Shock and Awe: a View into Odor and Experience

A new report in the journal Science authored by Wen Li et al. focuses on the relationship between experience and odor perception in humans. "Adverse Learning Enhances Perceptual and Cortical Discrimination of Indiscriminable Odor Cues" details the responses of 12 subjects to two pairs of similar olfactive molecules: rose oxide and its chiral counterpart and two butanol molecules. At first, the subjects were unable to detect any difference between the two sets of molecules, measured via MRI. Following seven or fewer electric jolts administered to subjects during sniffing of one of the smells, subjects were in fact able to distinguish the molecules. In addition, subjects' reactions changed toward the shock-linked molecules. No change in perception was observed in relation to the molecules not linked to the electric jolts.
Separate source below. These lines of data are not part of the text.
(** Version 1.2 was never published: no key lies under ["app/1.2/"].  The
    key of version 1.2.3 begins with ["app/1.2"], and publishing 1.2 is
    refused. *)
Lemma prefix_of_longer_version_conflicts_witness :
  bucket_keys demo_world "bucket" = Some ["app/1.2.3/main.js"] /\
  existsb (fun k => startsWith k "app/1.2/") ["app/1.2.3/main.js"] = false /\
  startsWith "app/1.2.3/main.js" "app/1.2" = true /\
  run demo_world (demo_program JUndefined) =
  ([Log "Preparing to deploy version 1.2 from build/static/ to s3://bucket/app";
    ListObjects "bucket" "app/1.2";
    Log "Version 1.2 already exists in S3.";
    Log "If you wish to overwrite it please specify the --force option and run the script again."],
   Exited 1%Z).
Proof.
  split; [reflexivity|]. split; [reflexivity|]. split; [reflexivity|].
  apply (prefix_of_longer_version_conflicts demo_world (demo_program JUndefined)
           (JString "1.2") ["app/1.2.3/main.js"] "app/1.2.3/main.js").
  - reflexivity.
  - reflexivity.
  - reflexivity.
  - left. reflexivity.
  - reflexivity.
  - reflexivity.
Defined.


(** * Further properties of whole runs *)

(** ** The shape of a run *)

Lemma check_required_find (p : Program) (opts : list string) :
  check_required p opts =
  match find (fun opt => is_undefined (program_get p opt)) opts with
  | Some opt => ([Log ("Missing required argument " ++ opt)], Exit 1%Z)
  | None => ([], Ok tt)
  end.
Proof.
  induction opts as [|opt opts IH]; [reflexivity|].
  cbn [check_required find].
  destruct (is_undefined (program_get p opt)).
  - unfold log. rewrite bind_emit. reflexivity.
  - rewrite bind_ret. exact IH.
Qed.

(** The run, with the check of the required options resolved. *)
Lemma run_eq (w : World) (p : Program) :
  run w p =
  match first_missing p with
  | Some opt => ([Log ("Missing required argument " ++ opt)], Exited 1%Z)
  | None =>
      match publish w p with
      | (t, Ok _) => (t, Completed)
      | (t, Exit c) => (t, Exited c)
      | (t, Throw e) => ((t ++ unhandledRejection e)%list, Crashed e)
      end
  end.
Proof.
  unfold run, main, first_missing. rewrite check_required_find.
  destruct (find _ required) as [opt|]; [reflexivity|].
  now rewrite bind_ret_l.
Qed.

(** [publish], stage by stage. *)
Lemma publish_eq (w : World) (p : Program) :
  publish w p =
  match snd (resolve_version w p) with
  | Ok v =>
      let vpath := versionS3Path p v in
      let head := [Log (preparing_line p v); ListObjects (toStr (s3Bucket p)) vpath] in
      match bucket_keys w (toStr (s3Bucket p)) with
      | None => (head, Throw (ErrorObj "listObjects failed"))
      | Some keys =>
          let found := existsb (fun k => startsWith k vpath) keys in
          if found && negb (truthy (force p))
          then
            ((head ++
              [Log ("Version " ++ toStr v ++ " already exists in S3.");
               Log "If you wish to overwrite it please specify the --force option and run the script again."])%list,
             Exit 1%Z)
          else
            let pre :=
              (head ++
               (if found
                then [Log ("Version " ++ toStr v ++ " already exists in S3.");
                      Log "Force flag is set, overwriting."]
                else []) ++
               [Log "Building app"; Spawn (public_url p v)])%list in
            match build_outcome w (public_url p v) with
            | BuildExit code =>
                if (code =? 0)%Z
                then ((pre ++ fst (publish_built w p vpath))%list,
                      snd (publish_built w p vpath))
                else (pre, Throw (ErrorCode code))
            | BuildKilled => (pre, Throw ErrorNull)
            | BuildError msg =>
                ((pre ++ [ErrLog ("Build error " ++ msg)])%list, Throw (ErrorObj msg))
            end
      end
  | Exit c => ([], Exit c)
  | Throw e => ([], Throw e)
  end.
Proof.
  unfold publish. rewrite resolve_version_eq.
  destruct (snd (resolve_version w p)) as [v|c|e]; [|reflexivity|reflexivity].
  cbn [snd].
  rewrite bind_ret_l. unfold log at 1. rewrite bind_emit, pathExists_eq.
  fold (preparing_line p v). fold (public_url p v).
  destruct (bucket_keys w (toStr (s3Bucket p))) as [keys|]; [|reflexivity].
  rewrite bind_ok. cbn [app].
  destruct (existsb (fun k => startsWith k (versionS3Path p v)) keys);
    destruct (truthy (force p)); cbn [andb negb]; try reflexivity;
    unfold build; rewrite ?bind_emit;
    destruct (build_outcome w (public_url p v)) as [code| |msg];
    try destruct (code =? 0)%Z; try reflexivity;
    destruct (publish_built w p (versionS3Path p v)) as [tb rb]; reflexivity.
Qed.

(** [publish_built], stage by stage. *)
Lemma publish_built_eq (w : World) (p : Program) (vpath : string) :
  publish_built w p vpath =
  match localPath p with
  | JString lp =>
      let dir := stripTrailingSlash lp in
      match readdirSync w dir with
      | Some files =>
          let js := jsFiles (sourceMaps p) files in
          let css := cssFiles (sourceMaps p) files in
          if Nat.eqb (List.length js) 0
          then ([ReadDir dir; Log "No main js file found"], Exit 1%Z)
          else
            let u := promise_all (uploads w (toStr (s3Bucket p)) vpath dir js css) in
            match snd u with
            | Ok _ => ((ReadDir dir :: fst u ++ done_lines p vpath)%list, Ok tt)
            | Exit c => (ReadDir dir :: fst u, Exit c)
            | Throw e => (ReadDir dir :: fst u, Throw e)
            end
      | None =>
          ([ReadDir dir; Log "Couldn't read script path dir."; Log ("ENOENT: " ++ dir)],
           Exit 1%Z)
      end
  | _ => ([], Throw (ErrorObj "localPath.replace is not a function"))
  end.
Proof.
  destruct (localPath p) as [|b|lp] eqn:Hlp;
    try (unfold publish_built; rewrite Hlp; reflexivity).
  cbv zeta.
  destruct (readdirSync w (stripTrailingSlash lp)) as [files|] eqn:Hdir.
  - apply (publish_built_listing w p vpath lp files Hlp Hdir).
  - unfold publish_built, readdir. rewrite Hlp. cbv iota. rewrite bind_ret, Hdir.
    reflexivity.
Qed.

Lemma resolve_version_cases (w : World) (p : Program) :
  (exists v, snd (resolve_version w p) = Ok v) \/
  (exists e, snd (resolve_version w p) = Throw e).
Proof.
  unfold resolve_version. destruct (truthy (appVersion p)); [left; eexists; reflexivity|].
  destruct (package_version w); [left | right]; eexists; reflexivity.
Qed.

(** A build that is rejected has spawned the process, has printed at most an
    error line, and did not end with code 0. *)
Lemma build_rejected (w : World) (url : string) (t : list Event) (e : JsError) :
  build w url = (t, Throw e) ->
  build_outcome w url <> BuildExit 0 /\
  exists line, t = Spawn url :: line /\ forallb is_errlog line = true.
Proof.
  unfold build. rewrite bind_emit.
  destruct (build_outcome w url) as [code| |msg].
  - destruct (code =? 0)%Z eqn:E; [discriminate|].
    intros H. injection H as <- _. split.
    + intros Heq. injection Heq as ->. discriminate E.
    + exists []. split; reflexivity.
  - intros H. injection H as <- _. split; [discriminate|]. exists []. split; reflexivity.
  - intros H. injection H as <- _. split; [discriminate|].
    eexists [_]. split; reflexivity.
Qed.

Lemma build_fulfilled (w : World) (url : string) :
  build_outcome w url = BuildExit 0 -> build w url = ([Spawn url], Ok tt).
Proof. intros H. unfold build. rewrite bind_emit, H. reflexivity. Qed.

(** Every run has one of the six shapes. *)
Lemma run_shape (w : World) (p : Program) :
  RunShape w p (fst (run w p)) (snd (run w p)).
Proof.
  rewrite run_eq.
  destruct (first_missing p) as [opt|] eqn:Hmiss; [now apply run_missing_option|].
  destruct (resolve_version_cases w p) as [[v Hv] | [e He]].
  2:{ rewrite publish_eq, He. now apply run_no_version. }
  destruct (bucket_keys w (toStr (s3Bucket p))) as [keys|] eqn:Hkeys.
  2:{ rewrite publish_eq, Hv, Hkeys. now apply run_list_failed. }
  destruct (found_in keys p v && negb (truthy (force p))) eqn:Hgate.
  { rewrite publish_eq, Hv, Hkeys. cbv zeta. fold (found_in keys p v). rewrite Hgate.
    apply andb_prop in Hgate. destruct Hgate as [Hf Hforce].
    apply negb_true_iff in Hforce. now apply (run_conflict w p v keys). }
  assert (Hgo : found_in keys p v = false \/ truthy (force p) = true).
  { apply andb_false_iff in Hgate. destruct Hgate as [H|H]; [left; exact H|].
    right. now apply negb_false_iff in H. }
  destruct (build w (public_url p v)) as [t r] eqn:Hbuild.
  assert (Hpub : publish w p =
                 (let pre := (head_events p v ++ overwrite_lines v (found_in keys p v)
                              ++ [Log "Building app"])%list in
                  match r with
                  | Ok _ => ((pre ++ t ++ fst (publish_built w p (versionS3Path p v)))%list,
                             snd (publish_built w p (versionS3Path p v)))
                  | Exit c => ((pre ++ t)%list, Exit c)
                  | Throw e => ((pre ++ t)%list, Throw e)
                  end)).
  { rewrite publish_eq, Hv, Hkeys. cbv zeta. fold (found_in keys p v). rewrite Hgate.
    unfold build in Hbuild. rewrite bind_emit in Hbuild.
    unfold head_events, overwrite_lines.
    destruct (build_outcome w (public_url p v)) as [code| |msg];
      [destruct (code =? 0)%Z|..]; injection Hbuild as <- <-;
      destruct (found_in keys p v); reflexivity. }
  rewrite Hpub. cbv zeta.
  destruct r as [[]|c|e].
  - assert (Hout : build_outcome w (public_url p v) = BuildExit 0).
    { unfold build in Hbuild. rewrite bind_emit in Hbuild.
      destruct (build_outcome w (public_url p v)) as [code| |msg];
        [destruct (code =? 0)%Z eqn:E|..]; try discriminate Hbuild.
      apply Z.eqb_eq in E. now subst code. }
    rewrite (build_fulfilled w _ Hout) in Hbuild. injection Hbuild as <-.
    pose proof (run_built w p v keys Hmiss Hv Hkeys Hgo Hout) as Hshape.
    destruct (snd (publish_built w p (versionS3Path p v))) as [[]|c|e]; cbn [fst snd];
      rewrite <- ?app_assoc; cbn [app]; rewrite ?app_nil_r in Hshape;
      rewrite <- ?app_assoc; exact Hshape.
  - exfalso. unfold build in Hbuild. rewrite bind_emit in Hbuild.
    destruct (build_outcome w (public_url p v)) as [code| |msg];
      [destruct (code =? 0)%Z|..]; discriminate Hbuild.
  - cbn [fst snd].
    pose proof (run_build_failed w p v keys t e Hmiss Hv Hkeys Hgo Hbuild) as Hshape.
    rewrite <- !app_assoc. cbn [app]. rewrite <- ?app_assoc. exact Hshape.
Qed.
While the results are very preliminary, there is some thought that the authors' work could lead to understanding and treatment for chemo-sensitive individuals.

The full abstract:

Learning to associate sensory cues with threats is critical for minimizing aversive experience. The ecological benefit of associative learning relies on accurate perception of predictive cues, but how aversive learning enhances perceptual acuity of sensory signals, particularly in humans, is unclear. We combined multivariate functional magnetic resonance imaging with olfactory psychophysics to show that initially indistinguishable odor enantiomers (mirror-image molecules) become discriminable after aversive conditioning, paralleling the spatial divergence of ensemble activity patterns in primary olfactory (piriform) cortex. Our findings indicate that aversive learning induces piriform plasticity with corresponding gains in odor enantiomer discrimination, underscoring the capacity of fear conditioning to update perceptual representation of predictive cues, over and above its well-recognized role in the acquisition of conditioned responses. That completely indiscriminable sensations can be transformed into discriminable percepts further accentuates the potency of associative learning to enhance sensory cue perception and support adaptive behavior.